(** ** Allocating and freeing *)
Definition alloc_post h live size a (r : option Buffer) h' : Prop :=
  match r with
  | None => throws a
  | Some b => b = null_buffer ∧ h' = h ∨
      heap_ok h' (b :: live) ∧ prev_ok (prev_allocation_size_ h') ∧ ∃ c, class_of (Z.of_nat c) size ∧ sized c b
  end.
Lemma wp_by_splitting h live c c' size :
  heap_ok h live → prev_ok (prev_allocation_size_ h) → nonempty h c' → (c ≤ c' < k_num_classes)%nat → class_of (Z.of_nat c) size →
  wp (alloc_by_splitting false (Z.of_nat c') (Z.of_nat c)) (λ b h', heap_ok h' (b :: live) ∧ prev_ok (prev_allocation_size_ h') ∧ ∃ c, class_of (Z.of_nat c) size ∧ sized c b) h.
Proof.
  intros Hh Hp Hne Hc Hco. unfold alloc_by_splitting, assert_n. do 2 wstep. replace c' with (c + (c' - c))%nat in * by lia. set (n := (c' - c)%nat) in *.
  replace (Z.to_nat (Z.of_nat (c + n) - Z.of_nat c)) with n by lia. wstep. eapply wq_mono; [apply wp_split_down; [done|done|lia]|]. intros _ h1 (H1 & H2 & H3). do 2 wstep.
  eapply wq_mono; [apply wp_alloc_from_class; [done|done|lia]|]. intros b h2 (H4 & H5 & H6). split_and!; [done|congruence|by exists c].
Qed.
Lemma wp_heap_alloc h live os a size :
  heap_ok h live → prev_ok (prev_allocation_size_ h) → 1 ≤ size ≤ MB 8 → shm_loop os = Ok a → grants h (2 * prev_allocation_size_ h) a →
  wp (alloc false 0 reg_mr_func os size) (alloc_post h live size a) h.
Proof.
  intros Hh Hp Hs Hos Hg. unfold alloc. wstep. unfold assert_n at 1. wstep. wstep. apply wp_get_class; [unfold k_max_class_size, MB in *; lia|]. intros cz Hco.
  pose proof (class_of_bound _ _ 17 ltac:(lia) Hco ltac:(unfold MB in Hs; lia)) as Hc. pose proof (proj1 Hco). unfold assert_n at 1. do 2 wstep.
  rewrite <- (Z2Nat.id cz) in Hco |- * by lia. set (c := Z.to_nat cz) in *. assert (Hcn : (c < k_num_classes)%nat) by (unfold k_num_classes; lia).
  destruct (has_list h live c Hh Hcn) as (l & Hl). wstep. eapply wp_is_empty; [exact Hl|]. case_bool_decide as El; cbn [negb].
  2:{ wstep. eapply wq_mono; [apply wp_alloc_from_class; [done|by eapply list_nonempty|done]|]. intros b h' (H1 & H2 & H3). wstep. right. rewrite H3. split_and!; [done|done|by exists c]. }
  wstep. replace (Z.of_nat c + 1) with (Z.of_nat (S c)) by lia. eapply wp_first_nonempty; [exact Hh|unfold k_num_classes in *; lia|..].
  - intros c' Hc1 Hc2 Hne. rewrite (proj2 (Z.eqb_neq _ _)) by lia. wstep. eapply wq_mono; [apply wp_by_splitting; [done|done|done|lia|done]|]. intros b h' HP. wstep. by right.
  - rewrite Z.eqb_refl. destruct Hp as [Hp1 Hp2]. pose proof Hp1 as Hp1'. unfold k_max_class_size, MB in Hp1'.
    wstep. wstep. replace (set_prev _ h) with (set_prev (2 * prev_allocation_size_ h) h) by (unfold size_t; rewrite Z.mod_small by lia; f_equal; lia).
    do 2 wstep. cbn [set_prev prev_allocation_size_]. set (p2 := 2 * prev_allocation_size_ h) in *. set (h1 := set_prev p2 h).
    assert (Hh1 : heap_ok h1 live) by (destruct Hh; by split).
    assert (Hm : p2 mod k_max_class_size = 0). { apply Z.mod_divide in Hp2 as [k Hk]; [|done]. apply Z.mod_divide; [done|]. exists k. unfold p2. rewrite Hk. unfold k_max_class_size, MB. lia. }
    wstep. eapply wq_mono; [apply (wp_reserve false h1 live os a p2); try done; unfold p2, k_max_class_size, MB in *; lia|].
    intros [[]|] h2 [Hprev HP]; [| |by wstep].
    + destruct HP as (Hh2 & Htop & l1 & l2 & Hl1 & Hl2 & Hne2 & _). wstep.
      assert (Hne : nonempty h2 17) by (eapply list_nonempty; [rewrite Hl2; apply list_lookup_insert_eq; by eapply lookup_lt_Some|by destruct l1]). change (Z.of_nat k_num_classes - 1) with (Z.of_nat 17).
      eapply wq_mono; [apply wp_by_splitting; [exact Hh2| |exact Hne|unfold k_num_classes; lia|exact Hco]|intros b h' HP; wstep; by right].
      rewrite Hprev. cbn [h1 set_prev prev_allocation_size_]. split; [unfold p2 in *; lia|]. apply Z.mod_divide in Hp2 as [k Hk]; [|done]. apply Z.mod_divide; [done|]. exists (2 * k). unfold p2. lia.
    + destruct HP as [-> _]. wstep. wstep. wstep. left. split; [done|]. unfold h1, p2. cbn. replace (2 * _ / 2) with (prev_allocation_size_ h) by (rewrite Z.mul_comm, Z.div_mul by lia; done). by destruct h.
Qed.
Lemma wp_free_buf h live live' b :
  heap_ok h live → live ≡ₚ b :: live' → class_size_ b ≤ MB 8 → wp (free_buf false 0 b) (λ _ h', heap_ok h' live' ∧ prev_allocation_size_ h' = prev_allocation_size_ h ∧
    ∃ c l, freelist_ h' !! c = Some (l ++ [b]) ∧ class_of (Z.of_nat c) (class_size_ b)) h.
Proof.
  intros [[Hlen Hcl] Hli Hbl Hrg Hus Hre] HP Hs. rewrite HP in Hli. apply Forall_cons in Hli as [(cb & Hcb & Hsz) Hli]. pose proof (sized_pos _ _ Hsz). unfold free_buf. wstep. apply wq_assert_n; [done|]. wstep.
  apply wp_get_class; [unfold k_max_class_size, MB in *; lia|]. intros cz Hco. pose proof (class_of_bound _ _ 17 ltac:(lia) Hco ltac:(unfold MB in Hs; lia)). pose proof (proj1 Hco).
  wstep. apply wq_assert_n; [done|]. rewrite <- (Z2Nat.id cz) in Hco |- * by lia. set (c := Z.to_nat cz) in *.
  assert (Hsc : sized c b).
  { left. rewrite class_max_size_pow. destruct Hsz as [E|E]; rewrite class_max_size_pow in E; rewrite E in Hco.
    - by rewrite E, (class_of_unique _ _ _ Hco (class_of_pow _ (Nat2Z.is_nonneg cb))).
    - replace (2 * (64 * 2 ^ Z.of_nat cb)) with (64 * 2 ^ (Z.of_nat cb + 1)) in * by (rewrite Z.pow_add_r by lia; lia).
      by rewrite E, (class_of_unique _ _ _ Hco (class_of_pow (Z.of_nat cb + 1) ltac:(lia))). }
  destruct (lookup_lt_is_Some_2 (freelist_ h) c) as (l & Hl); [unfold k_num_classes in Hlen; lia|]. destruct (concat_lookup _ _ _ Hl) as (rest & Hp & Hp').
  wstep. eapply wp_free_push; [exact Hl|]. wstep.
  split; [|split; [done|exists c, l; split; [cbn [set_user_tot set_freelist freelist_]; apply list_lookup_insert_eq; by apply lookup_lt_Some in Hl|done]]].
  split; cbn [set_freelist set_user_tot freelist_ shm_list_ user_alloc_tot_ shm_reserved_]; try done.
  - apply lists_insert; [by split|]. apply Forall_app_2; [by apply (Hcl c)|by apply Forall_singleton].
  - eapply blocks_perm; [|exact Hbl]. rewrite Hp, Hp', HP. solve_Permutation.
  - rewrite Hus, HP. cbn [sum]. unfold size_t. rewrite Zminus_mod_idemp_l. f_equal. lia.
Qed.
End memory.

(** ** Reachable states: any allocations and frees after creation

    A buffer of [k_max_class_size] cannot be freed (see below), so that only buffers of
    the classes' sizes are. *)
Section reach.
Context (reg_mr_func : Z → Z → Z).
Implicit Types (h : HugeAlloc) (live : list Buffer) (os : list shm_answer).
Inductive reach : HugeAlloc → list Buffer → Prop :=
| reach_new initial_size : initial_size ≤ 2 ^ 47 → initial_size mod MB 8 = 0 ∨ initial_size < k_max_class_size → reach (new_HugeAlloc initial_size) []
| reach_alloc h live os a size b h' :
    reach h live → 1 ≤ size ≤ MB 8 → shm_loop os = Ok a → grants h (2 * prev_allocation_size_ h) a →
    alloc false 0 reg_mr_func os size h = Ok (Some b, h') → buf_ b ≠ 0 → reach h' (b :: live)
| reach_free h live b live' h' :
    reach h live → live ≡ₚ b :: live' → class_size_ b ≤ MB 8 → free_buf false 0 b h = Ok (tt, h') → reach h' live'.

Lemma new_ok initial_size : initial_size ≤ 2 ^ 47 → initial_size mod MB 8 = 0 ∨ initial_size < k_max_class_size →
  heap_ok (new_HugeAlloc initial_size) [] ∧ prev_ok (prev_allocation_size_ (new_HugeAlloc initial_size)).
Proof.
  intros Hi Hm. split; [|unfold prev_ok; cbn; unfold k_max_class_size, MB in *; destruct (Z.ltb_spec initial_size (16 * 2 ^ 20)); [done|split; [lia|by destruct Hm; [|lia]]]].
  split; try done.
  split; [done|]. cbn [new_HugeAlloc freelist_]. intros c l [-> _]%lookup_replicate. constructor.
Qed.
Lemma reach_ok h live : reach h live → heap_ok h live ∧ prev_ok (prev_allocation_size_ h).
Proof.
  induction 1 as [size Hi Hm|h live os a size b h' Hr [IH1 IH2] Hs Hos Hg E Hb|h live b live' h' Hr [IH1 IH2] HP Hs E]; [by apply new_ok| |].
  - destruct (wq_run _ _ _ _ _ _ (wp_heap_alloc reg_mr_func h live os a size IH1 IH2 Hs Hos Hg) E) as [[-> _]|(? & ? & _)]; done.
  - destruct (wq_run _ _ _ _ _ _ (wp_free_buf h live live' b IH1 HP Hs) E) as (? & -> & _). done.
Qed.
Lemma heap_nonzero h b live : heap_ok h (b :: live) → 0 < buf_ b.
Proof.
  intros [_ _ [_ Hi _] Hrg _ _]. apply Forall_app in Hi as [_ [(rg & Hin & ? & _) _]%Forall_cons]. eapply Forall_forall in Hrg; [|exact Hin]. cbn in *. lia.
Qed.

(** C39: in a build without assertions, where [bsrl] of 0 leaves 0 in its destination, with
    an initial size of at most 2^47 that is a multiple of 8 MB or less than 16 MB, and
    with an operating system that gives new memory of the process's address space, or
    refuses, after at most finitely many keys that are in use: after any allocations of up to 8 MB and any frees of buffers of up to 8 MB
    (those of [k_max_class_size] are never freed), another allocation of up to 8 MB ends
    without a fault, or in the exception that [alloc_raw] throws on an error of the system.
    It returns a null buffer when the system has no memory, or a buffer that holds the
    size, at most four times too large (or at most 128 bytes), inside the reserved memory
    and apart from all buffers in use; what is in use and what is free are together the
    reserved memory, and the counters say so. *)
Theorem alloc_gives_new_memory h live os a size :
  reach h live → 1 ≤ size ≤ MB 8 → shm_loop os = Ok a → grants h (2 * prev_allocation_size_ h) a →
  ∃ r h', alloc false 0 reg_mr_func os size h = Ok (r, h') ∧
    match r with
    | None => throws a
    | Some b => b = null_buffer ∧ h' = h ∨
        reach h' (b :: live) ∧ size ≤ class_size_ b ∧ (class_size_ b < 4 * size ∨ class_size_ b ≤ 128) ∧ 0 < buf_ b ∧
        inside (shm_list_ h') b ∧ Forall (disj b) live ∧
        user_alloc_tot_ h' = size_t (class_size_ b + sum class_size_ live) ∧ shm_reserved_ h' = size_t (sum rg_size (shm_list_ h')) ∧
        sum class_size_ (concat (freelist_ h')) + class_size_ b + sum class_size_ live = sum rg_size (shm_list_ h')
    end.
Proof.
  intros Hr Hs Hos Hg. destruct (reach_ok h live Hr) as [Hh Hp]. pose proof (wp_heap_alloc reg_mr_func h live os a size Hh Hp Hs Hos Hg) as H.
  apply wp_iff in H as (r & h' & E & HP). exists r, h'. split; [done|]. destruct r as [b|]; [|done]. destruct HP as [?|(Hh' & Hp' & c & (Hc1 & Hc2 & Hc3) & Hsz)]; [by left|right].
  pose proof (heap_nonzero _ _ _ Hh'). assert (Hr' : reach h' (b :: live)) by (eapply reach_alloc; [done..|lia]). destruct Hh' as [_ _ [Ha Hi Hsum] _ Hus Hre].
  rewrite !sum_app in Hsum. cbn [sum] in Hsum. apply Forall_app in Hi as [_ [Hi _]%Forall_cons]. apply apart_app in Ha as (_ & [Ha _] & _).
  unfold sized in Hsz. rewrite class_max_size_pow in Hsz. assert (0 < 2 ^ Z.of_nat c) by (apply Z.pow_pos_nonneg; lia).
  split_and!; try done; [lia| |lia]. destruct c as [|c]; [right; change (2 ^ Z.of_nat 0) with 1 in *; lia|left].
  specialize (Hc3 ltac:(lia)). rewrite Nat2Z.inj_succ, Z.pow_succ_r in Hsz by lia. replace (Z.of_nat (S c) - 1) with (Z.of_nat c) in Hc3 by lia. lia.
Qed.
(** A buffer in use of at most 8 MB can be given back after any allocations and frees:
    what is free and what is still in use do not overlap, are the reserved memory, and the
    counters say so. *)
Theorem free_takes_memory_back h live b live' :
  reach h live → live ≡ₚ b :: live' → class_size_ b ≤ MB 8 →
  ∃ h', free_buf false 0 b h = Ok (tt, h') ∧ reach h' live' ∧ apart (concat (freelist_ h') ++ live') ∧
    (∃ c l, freelist_ h' !! c = Some (l ++ [b]) ∧ class_of (Z.of_nat c) (class_size_ b)) ∧
    user_alloc_tot_ h' = size_t (sum class_size_ live') ∧
    sum class_size_ (concat (freelist_ h')) + sum class_size_ live' = sum rg_size (shm_list_ h').
Proof.
  intros Hr HP Hs. destruct (reach_ok h live Hr) as [Hh Hp]. pose proof (wp_free_buf h live live' b Hh HP Hs) as H. apply wp_iff in H as ([] & h' & E & Hh' & _ & Hc).
  exists h'. split; [done|]. destruct Hh' as [_ _ [Ha _ Hsum] _ Hus _]. rewrite sum_app in Hsum. split_and!; try done. by eapply reach_free.
Qed.
End reach.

What needs to be done: All lines from the one that contains "intros Hr HP" through the end of the listing above should be copied exactly, with nothing else.

Task response:
  intros Hr HP Hs. destruct (reach_ok h live Hr) as [Hh Hp]. pose proof (wp_free_buf h live live' b Hh HP Hs) as H. apply wp_iff in H as ([] & h' & E & Hh' & _ & Hc).
  exists h'. split; [done|]. destruct Hh' as [_ _ [Ha _ Hsum] _ Hus _]. rewrite sum_app in Hsum. split_and!; try done. by eapply reach_free.
Qed.
End reach.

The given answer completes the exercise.